First, you will have to reboot in Safe Mode, so that the malware or virus can't block your access to System Restore. The viruses we are talking about here may not let you access System Restore in Normal mode. This requires you to reboot and tap the F8 key while booting in order to be able to select Safe Mode.
Once you have rebooted into Safe Mode (this will take awhile longer than a regular boot into Windows), you can use System Restore. There are a variety of ways to access System Restore:
1. Click on Start, Programs, System Tools, System Restore.
2. Click on Start, Settings, Control Panel, Help and Support, Undo changes to your computer with System Restore.
3. Click on Start, Run and then type restore or rstrui in the dialogue box and click on Run when you see System Restore as an option or click on restrui.exe if you see this file.
There are other ways to access System Restore which you can find on the Internet.

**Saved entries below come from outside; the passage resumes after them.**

(** X21. query_response_pack on a query as query_reset leaves it, in a
    response buffer with room for the longest response, returns 0 or -1,
    and the TC bit of the response header is set exactly when it returns
    -1.  When it returns 0 the response header carries the id and the RD
    bit of the request, QR 1, opcode QUERY and AA 1; ANCOUNT and NSCOUNT
    are the counts of the answer and authority sections, and ARCOUNT is
    the count of the additional section, which has grown by one (as a
    uint8_t) when the EDNS object is valid. *)
Theorem query_response_pack_complete_or_truncated (q : query_t) :
  pack_ready q = true ->
  dnptrs q = dnptrs_init (response_hdr q) ->
  response_hdr q + pack_room q <= Z.of_nat (length (response_buffer q)) ->
  exists ret q',
    query_response_pack q = Some (ret, q')
    /\ let h := response_hdr q in
       let b := response_buffer q' in
       (ret = 0 \/ ret = -1)
       /\ hdr_tc b h = (if ret =? 0 then 0 else 1)
       /\ (ret = 0 ->
           rd b h = rd (request_msg q) 0
           /\ rd b (h + 1) = rd (request_msg q) 1
           /\ hdr_qr b h = 1 /\ hdr_opcode b h = rip_ns_o_query
           /\ hdr_aa b h = 1
           /\ hdr_rd b h = hdr_rd (request_msg q) 0
           /\ hdr_ancount b h = answer_section_count q
           /\ hdr_nscount b h = authority_section_count q
           /\ hdr_arcount b h = additional_section_count q'
           /\ additional_section_count q'
              = (if edns_valid (edns q)
                 then u8 (additional_section_count q + 1)
                 else additional_section_count q)).
Proof.
  intros Hr Hd Hroom.
  destruct (query_response_pack_returns q Hr Hd Hroom) as (ret & q' & Hq).
  exists ret, q'. split; [exact Hq|].
  exact (query_response_pack_header q ret q' Hr Hq).
Qed.

Lemma query_response_pack_complete_or_truncated_witness :
  exists q',
    query_response_pack query_resolved_tcp = Some (0, q')
    /\ hdr_tc (response_buffer q') 2 = 0
    /\ hdr_ancount (response_buffer q') 2 = 1
    /\ hdr_arcount (response_buffer q') 2 = 2.
Proof.
  assert (Hr : pack_ready query_resolved_tcp = true) by reflexivity.
  assert (Hd : dnptrs query_resolved_tcp
               = dnptrs_init (response_hdr query_resolved_tcp))
    by reflexivity.
  assert (Hm : response_hdr query_resolved_tcp + pack_room query_resolved_tcp
               <= Z.of_nat (length (response_buffer query_resolved_tcp)))
    by (vm_compute; discriminate).
  destruct (query_response_pack_complete_or_truncated _ Hr Hd Hm)
    as (ret & q' & Hq & H).
  assert (ret = 0) as ->.
  { vm_compute in Hq. injection Hq as Hq _. symmetry. exact Hq. }
  exists q'. split; [exact Hq|].
  cbv zeta in H. destruct H as (_ & Ht & Hd0).
  destruct (Hd0 eq_refl) as (_ & _ & _ & _ & _ & _ & Ha & _ & Hc & Hv).
  change (response_hdr query_resolved_tcp) with 2 in Ht, Ha, Hc.
  split; [exact Ht|]. split; [exact Ha|]. rewrite Hc, Hv. reflexivity.
Defined.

Follow the on-screen directions for restoring your system to an earlier point in time. Windows creates system restore checkpoints at regular intervals and you should be able to select one. You may also create your own. You must go back to a date and time that was before the infection. This is a critical point in removing the malware or virus. It may be necessary to check "Choose a different restore point" in order to be able to choose an earlier date. Note that any programs you may have installed after that date will be uninstalled. However, you can always re-install them.
Another important point to remember when using System Restore is to not interrupt the process or attempt to do anything else on your computer while it is working. System Restore can take a long time, especially when operating in Safe Mode. Not allowing System Restore to complete properly will likely corrupt your system registry and you will probably have to reinstall Windows as a new install, which will also require reformatting and losing all your data.

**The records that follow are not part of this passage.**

(** X13. A render the service reports as succeed without a usable video
    (no video, or a first video without url) is still stored as succeed,
    with the empty text as its url, and counted as completed: nothing else
    in the store changes, no video is sent and no message id is recorded;
    each recipient gets the notice that the job has no url. *)
Theorem X13_finished_render_without_video_is_stored_as_succeed
    (e : env) (recipients : list Z) (announce : bool) (completed task_id : Z)
    (w : world) (task : video_task_row) (handle : string) :
  models.get_video_task (w_db w) task_id = Some task →
  vt_klingai_task_id task = Some handle → handle ≠ "" →
  finished_without_video (http_get e handle 0%nat) →
  let t := clock e (w_tick w) in
  let d' := models.update_video_task (w_db w) t task_id (succeed_update "") in
  poll_one e recipients announce completed task_id w
  = (Return (completed + 1),
     {| w_db := d'; w_tick := S (w_tick w); w_submissions := w_submissions w;
        w_trace := w_trace w ++ [Io (klingai.HttpGet 0)]
                   ++ match models.get_task_with_product d' task_id with
                      | Some _ =>
                          (λ r, Notice (VideoWithoutUrl r task_id)) <$> recipients
                      | None => []
                      end
                   ++ [Io (klingai.Sleep 2)] |})
  ∧ models.get_video_task d' task_id
    = Some (models.apply_task_update t (succeed_update "") task)
  ∧ vt_telegram_message_id (models.apply_task_update t (succeed_update "") task)
    = vt_telegram_message_id task.
Proof.
  intros Htask Hhandle Hne Hreply t d'.
  destruct (poll_of_finished_without_video e handle Hreply)
    as (result & Hpoll & Hstatus & Hurl).
  split; [|split; [|done]].
  - unfold poll_one. unfold bind at 1. unfold read_db at 1. rewrite Htask, Hhandle.
    rewrite (proj2 (String.eqb_neq handle "")) by done.
    rewrite Hpoll. unfold bind at 1 2, emit_io, lift. rewrite Hstatus, Hurl.
    change (String.eqb "succeed" "succeed") with true. cbn iota.
    unfold update_video_task. cbn [models.kwargs_empty models.set_status].
    unfold bind, emit, ret, now, write_db, read_db. cbn.
    fold t. fold (succeed_update ""). fold d'.
    destruct (models.get_task_with_product d' task_id) as [twp|] eqn:Htwp.
    + assert (Hid : vt_id twp.1 = task_id).
      { unfold models.get_task_with_product in Htwp.
        destruct (list_find _ _) as [[i r]|] eqn:Hfind; [|done].
        injection Htwp as <-. by apply list_find_Some in Hfind as (_ & Hid & _). }
      assert (Hempty : vt_video_url twp.1 = Some "").
      { apply updated_join_row in Htwp as [vt ->]; done. }
      rewrite send_all_without_url by done. unfold add_trace. cbn.
      rewrite Hid. by rewrite <- !app_assoc.
    + cbn. by rewrite <- !app_assoc.
  - subst d'. rewrite get_video_task_update by done. rewrite Htask. cbn.
    by rewrite bool_decide_eq_true_2.
Qed.

Lemma X13_no_video_witness :
  (poll_one no_video_env [7] false 0 1
     (initial_world (store_with_job C1_created))).1 = Return 1
  ∧ ((λ row, (vt_status row, vt_video_url row, vt_telegram_message_id row))
     <$> models.get_video_task
           (w_db (poll_one no_video_env [7] false 0 1
                    (initial_world (store_with_job C1_created))).2) 1)
    = Some ("succeed", Some "", None).
Proof.
  pose (task := {| vt_id := 1; vt_product_id := 1;
                   vt_klingai_task_id := Some "task_mock_001";
                   vt_prompt := Some "Extreme close-up";
                   vt_prompt_type := Some "detail";
                   vt_status := "submitted"; vt_video_url := None;
                   vt_telegram_message_id := None;
                   vt_created_at := CURRENT_TIMESTAMP C1_created;
                   vt_updated_at := CURRENT_TIMESTAMP C1_created |}).
  destruct (X13_finished_render_without_video_is_stored_as_succeed
              no_video_env [7] false 0 1
              (initial_world (store_with_job C1_created)) task "task_mock_001")
    as (Hrun & Hget & _).
  - reflexivity.
  - reflexivity.
  - done.
  - exists None. eexists. split; [reflexivity|]. split; [done|].
    right. exists []. by split.
  - rewrite Hrun. split; [reflexivity|]. cbn [snd w_db].
    exact (f_equal (fmap (λ row, (vt_status row, vt_video_url row,
                                  vt_telegram_message_id row))) Hget).
Defined.

(** * The selection, marked or not *)

Section selection_more_facts.

Lemma filter_selected_nil (l : list scored) :
  filter (λ s, is_selected s = true) l = [] → ∀ s, s ∈ l → is_selected s = false.
Proof.
  intros Hnil s Hs. destruct (is_selected s) eqn:Hsel; [|done].
  assert (Hin : s ∈ filter (λ s, is_selected s = true) l)
    by (by apply list_elem_of_filter).
  rewrite Hnil in Hin. by apply elem_of_nil in Hin.
Qed.

Lemma filter_all_selected (l : list scored) :
  (∀ s, s ∈ l → is_selected s = true) → filter (λ s, is_selected s = true) l = l.
Proof.
  induction l as [|x l IH]; intros H; [done|].
  rewrite filter_cons, decide_True by (apply H; by left).
  f_equal. apply IH. intros s Hs. apply H. by right.
Qed.

End selection_more_facts.

(** X14. What both orchestrators select is exactly what ends up marked:
    after the selection step the entries marked selected in the ranking
    are the selection, in order, and the ranking still names the same
    catalog ids.  When the curator marked at least one entry, the ranking
    is left as it is and every marked entry is taken -- the number N only
    limits the fallback, not the curator's own marks.  The selection is
    empty only for an empty ranking (or N = 0 with nothing marked). *)
Theorem X14_selection_is_what_is_marked (n : nat) (ranking : list scored) :
  let out := select_for_generation n ranking in
  filter (λ s, is_selected s = true) out.1 = out.2
  ∧ s_cscart_id <$> out.1 ≡ₚ s_cscart_id <$> ranking
  ∧ ((∃ s, s ∈ ranking ∧ is_selected s = true) →
     out = (ranking, filter (λ s, is_selected s = true) ranking))
  ∧ (out.2 = [] ↔ ranking = [] ∨ (n = 0%nat ∧ ∀ s, s ∈ ranking → is_selected s = false)).
Proof.
  intros out. subst out. unfold select_for_generation.
  destruct (filter (λ s, is_selected s = true) ranking) as [|m marked] eqn:Hmarked.
  - pose proof (filter_selected_nil ranking Hmarked) as Hnone.
    pose proof (sort_by_score_desc_Permutation ranking) as Hperm.
    cbn [fst snd]. split; [|split; [|split]].
    + rewrite filter_app, filter_all_selected.
      * rewrite none_selected_filter; [by rewrite app_nil_r|].
        intros s Hs. apply Hnone. rewrite <- Hperm. by eapply subseteq_drop.
      * by intros s (s' & -> & _)%list_elem_of_fmap.
    + rewrite fmap_app, <- list_fmap_compose.
      rewrite (list_fmap_ext (s_cscart_id ∘ mark_selected) s_cscart_id
                 (take n (sort_by_score_desc ranking))) by done.
      by rewrite <- fmap_app, take_drop, Hperm.
    + intros (s & Hs & Hsel). by rewrite (Hnone s Hs) in Hsel.
    + split.
      * intros Hnil. apply fmap_nil_inv in Hnil.
        destruct ranking as [|x l]; [by left|]. right.
        split; [|done]. destruct n as [|n]; [done|].
        assert (Hlen : length (sort_by_score_desc (x :: l)) = S (length l))
          by (by rewrite Hperm).
        destruct (sort_by_score_desc (x :: l)); [done|]. done.
      * intros [->|[-> _]]; [|by rewrite take_0].
        unfold sort_by_score_desc. cbn [foldr]. by rewrite take_nil.
  - cbn [fst snd]. split; [done|]. split; [done|]. split; [done|].
    split; [done|]. intros [->|[_ Hnone]]; [done|].
    rewrite none_selected_filter in Hmarked; done.
Qed.

(** * The prompt request *)

Section prompt_facts.

Lemma ends_with_append a b : ends_with (a +:+ b) b = true.
Proof.
  induction a as [|c a IH].
  - rewrite append_empty. destruct b; cbn; by rewrite ?String.eqb_refl, ?Ascii.eqb_refl.
  - rewrite append_cons. cbn [ends_with]. rewrite IH. apply orb_true_r.
Qed.

Lemma append_assoc a b c : (a +:+ b) +:+ c = a +:+ (b +:+ c).
Proof. induction a as [|x a IH]; [done|]. by rewrite !append_cons, IH. Qed.

End prompt_facts.

(** X15. The prompt request hands on a list only when every prompt in it
    has a type: a reply with a prompt without type raises KeyError (at the
    log line), so the default type unknown of the orchestrators is never
    used on its results.  Reply text that is not JSON yields the two
    fallback prompts, of types detail and lifestyle, each naming the item
    and ending with the closing line the prompt rules require, and each
    non-empty, so both are submitted.  An API error and JSON that is not an
    object are raised. *)
Theorem X15_prompts_are_typed_or_raised (product : item) (reply : prompts_reply) :
  (∀ prompts, claude_prompts.generate_prompts product reply = Return prompts →
     ∀ p, p ∈ prompts → ∃ type, claude_stylist.pd_type p = Some type)
  ∧ (∀ prompts p, reply = PromptsText (PromptsJsonObject (Some prompts)) →
       p ∈ prompts → claude_stylist.pd_type p = None →
       claude_prompts.generate_prompts product reply = Raise KeyError)
  ∧ (∀ prompts, reply = PromptsText (PromptsJsonObject (Some prompts)) →
       (∀ p, p ∈ prompts → ∃ type, claude_stylist.pd_type p = Some type) →
       claude_prompts.generate_prompts product reply = Return prompts)
  ∧ (reply = PromptsText PromptsNotJson →
     ∃ detail lifestyle,
       claude_prompts.generate_prompts product reply
       = Return [ {| claude_stylist.pd_type := Some "detail";
                     claude_stylist.pd_prompt := Some detail |};
                  {| claude_stylist.pd_type := Some "lifestyle";
                     claude_stylist.pd_prompt := Some lifestyle |} ]
       ∧ detail ≠ "" ∧ lifestyle ≠ ""
       ∧ ends_with detail CLOSING_LINE = true
       ∧ ends_with lifestyle CLOSING_LINE = true
       ∧ (∃ a b, detail = a +:+ it_name product +:+ b)
       ∧ (∃ a b, lifestyle = a +:+ it_name product +:+ b))
  ∧ (reply = PromptsApiError →
     claude_prompts.generate_prompts product reply = Raise APIError)
  ∧ (∀ k, reply = PromptsText (PromptsJsonOther k) →
       claude_prompts.generate_prompts product reply = Raise AttributeError).
Proof.
  assert (Htyped : ∀ prompts : list claude_stylist.prompt_data,
            forallb claude_prompts.has_type prompts = true
            ↔ ∀ p, p ∈ prompts → ∃ type, claude_stylist.pd_type p = Some type).
  { intros prompts. rewrite forallb_forall. split.
    - intros H p Hp. specialize (H p (proj1 (list_elem_of_In _ _) Hp)).
      unfold claude_prompts.has_type in H.
      destruct (claude_stylist.pd_type p); [by eexists|done].
    - intros H p Hp. destruct (H p (proj2 (list_elem_of_In _ _) Hp)) as [type Ht].
      unfold claude_prompts.has_type. by rewrite Ht. }
  split; [|split; [|split; [|split; [|split]]]].
  - intros prompts Hret p Hp. destruct reply as [|[|k|ps]]; try done.
    + injection Hret as <-. unfold claude_prompts.fallback_prompts in Hp.
      apply elem_of_cons in Hp as [->|Hp]; [by eexists|].
      apply list_elem_of_singleton in Hp as ->. by eexists.
    + cbn in Hret.
      destruct (forallb claude_prompts.has_type (default [] ps)) eqn:Hall; [|done].
      injection Hret as <-. by apply (proj1 (Htyped _) Hall).
  - intros prompts p -> Hp Hnone. cbn.
    destruct (forallb claude_prompts.has_type prompts) eqn:Hall; [|done].
    destruct (proj1 (Htyped _) Hall p Hp) as [type Ht]. congruence.
  - intros prompts -> Hall. cbn. by rewrite (proj2 (Htyped _) Hall).
  - intros ->. cbn. eexists _, _. split; [reflexivity|].
    split; [done|]. split; [done|].
    split; [|split; [|split]].
    + rewrite <- !append_assoc. apply ends_with_append.
    + rewrite <- !append_assoc. apply ends_with_append.
    + eexists _, _. reflexivity.
    + eexists ("A stylish young person confidently walking through a modern city street, "
               +:+ "wearing a "), _.
      rewrite append_assoc. reflexivity.
  - by intros ->.
  - by intros k ->.
Qed.

(** * The jobs of a run: polled to the end, or never *)

Section polled_facts.
Variable rows0 : list video_task_row.
Implicit Types (d : db) (done : list Z).

Lemma polled_same done d d' :
  video_tasks d' = video_tasks d → polled rows0 done d → polled rows0 done d'.
Proof. intros H. unfold polled, own_jobs. by rewrite H. Qed.

Lemma polled_length done d :
  polled rows0 done d → (length rows0 <= length (video_tasks d))%nat.
Proof.
  intros (_ & Htake & _). rewrite <- Htake at 1. rewrite length_take. lia.
Qed.

Lemma polled_create d t product_id handle prompt prompt_type :
  polled rows0 [] d →
  polled rows0 [] (models.create_video_task d t product_id handle prompt prompt_type).1
  ∧ vt_id <$> own_jobs rows0
               (models.create_video_task d t product_id handle prompt prompt_type).1
    = (vt_id <$> own_jobs rows0 d)
      ++ [(models.create_video_task d t product_id handle prompt prompt_type).2].
Proof.
  intros Hp. pose proof (polled_length _ _ Hp) as Hlen.
  destruct Hp as (Hrows & Htake & Hown).
  unfold polled, own_jobs, models.create_video_task. cbn [fst snd video_tasks].
  rewrite take_app_le, drop_app_le by done.
  split; [split; [|split]|].
  - by apply rowids_snoc.
  - done.
  - intros vt [Hvt|Hvt]%elem_of_app; [by apply Hown|].
    apply list_elem_of_singleton in Hvt as ->. split; [|done].
    intros Hin. by apply elem_of_nil in Hin.
  - by rewrite fmap_app.
Qed.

This is, by far, the easiest way to remove malware and viruses from your computer.
McAfee have several new tools to help fight malware & fake anti-malware pests which usually get past most antivirus applications. GetSusp to gather and submit samples, and Stinger to combat stuff that regular antiviruses have problems with.

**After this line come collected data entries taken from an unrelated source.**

(** * Fleet tracking backend: presence, bounded history, persistence

    A shallow embedding of the two servers of the repository and of the
    mongoose schemas they use:

    - [src/src/server.js]          (module [Server]): socket handlers over an
      in-memory [drivers] Map and [locations] array, writing through to
      MongoDB when [process.env.MONGODB_URI] is set;
    - [src/src/models/Driver.js] and the Location model
      ([src/unnamed/part_000]): the schemas [Server] saves through;
    - [src/unnamed/part_001]       (module [MongoServer]): the server that
      keeps everything in MongoDB, with the [activeConnections] Map and the
      periodic cleanup task.

    Conventions.  A [Date] and its ISO string are both a number of
    milliseconds since the epoch ([Z]).  JSON numbers are rationals ([Q]).
    A field that a JavaScript object may lack is an [option]; device ids
    and driver names of registrations are strings.  One handler invocation
    reads the clock once ([now]) and runs to completion before the next
    one starts (without a database no handler awaits anything; with one,
    the in-memory part of a handler still runs in one piece after its
    awaits).  A durable operation throws either because mongoose
    validation rejects the document or because the environment makes it
    fail; the latter is the [fault] argument of a handler: [Some k] makes
    the [k]-th durable call of that invocation throw.  Documents are
    modelled without [_id], [__v], [createdAt] and [updatedAt].
    Informational [console.log] lines are not modelled; [console.error]
    and every [emit] are.  A string is the sequence of its UTF-8 bytes.

    The definitions come first: the two servers, then concrete runs
    ([Scenario]).  The properties follow: containers ([JsMapFacts],
    [CollectionFacts], [SortFacts]), each server ([ServerFacts],
    [MongoServerFacts]) and what spans both ([Presence], [History]). *)

From Stdlib Require Import ZArith QArith Lia.
From Stdlib Require OrderedTypeEx.
From stdpp Require Import base option list strings gmap sorting.
Lemma length_put_u32 n : length (put_u32 n) = 4%nat.
Proof. done. Qed.

(** Bits [k..k+7] of [n] and the bits above glue back together. *)
Lemma lor_split_byte n k :
  0 <= k ->
  Z.lor (Z.shiftl (Z.shiftr n k mod 256) k) (n mod 2 ^ k) = n mod 2 ^ (k + 8).
Proof.
  intros Hk. apply Z.bits_inj'. intros i Hi.
  rewrite Z.lor_spec, Z.shiftl_spec by lia.
  rewrite !Z.testbit_mod_pow2 by lia.
  destruct (Z.ltb_spec i k).
  - rewrite Z.testbit_neg_r by lia. destruct (Z.ltb_spec i (k + 8)); [done|lia].
  - change 256 with (2 ^ 8).
    rewrite Z.testbit_mod_pow2, Z.shiftr_spec by lia.
    replace (i - k + k) with i by lia.
    destruct (Z.ltb_spec i (k + 8)), (Z.ltb_spec (i - k) 8); try lia; simpl;
      by rewrite ?orb_false_r.
Qed.

Lemma get_put_u32 n rest : get_u32 (put_u32 n ++ rest) = Some (n mod 2 ^ 32).
Proof.
  unfold put_u32, get_u32. cbn [app]. f_equal. rewrite !byte_to_of_Z.
  pose proof (lor_split_byte n 24 ltac:(lia)) as H3.
  pose proof (lor_split_byte n 16 ltac:(lia)) as H2.
  pose proof (lor_split_byte n 8 ltac:(lia)) as H1.
  change (24 + 8) with 32 in H3. change (16 + 8) with 24 in H2. change (8 + 8) with 16 in H1.
  by rewrite <- H3, <- H2, <- H1.
Qed.

#[export] Hint Resolve zlen_nonneg byte_to_Z_bound : raftkv.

A tool to ferret out suspicious files and submit them to McAfee for testing. You have to go to the GetSusp Group to get the latest version. Membership is not required. You can also find support for it in that group and provide feedback. The actual download is available HERE.
Please read this McAfee article: Required Reading - Home User Assistance, Malware Troubleshooting
If you can isolate the malware that isn't being detected you can try submitting it to McAfee Laboratories.
If possible locate removal tools on the web for whatever the infection name that is bugging you - Google can be your friend. Be careful what you pick though! Avoid cures that simply say 'Click Here'.
Here are some FREE programs that you can download to get adware/spyware removed from the machine (keep them AND your computer updated!):
McAfee RootkitRemover is a stand-alone utility used to detect and remove complex rootkits and associated malware. Currently it can detect and remove ZeroAccess and TDSS family of rootkits. McAfee Labs plans to add coverage for more rootkit families in future versions of the tool.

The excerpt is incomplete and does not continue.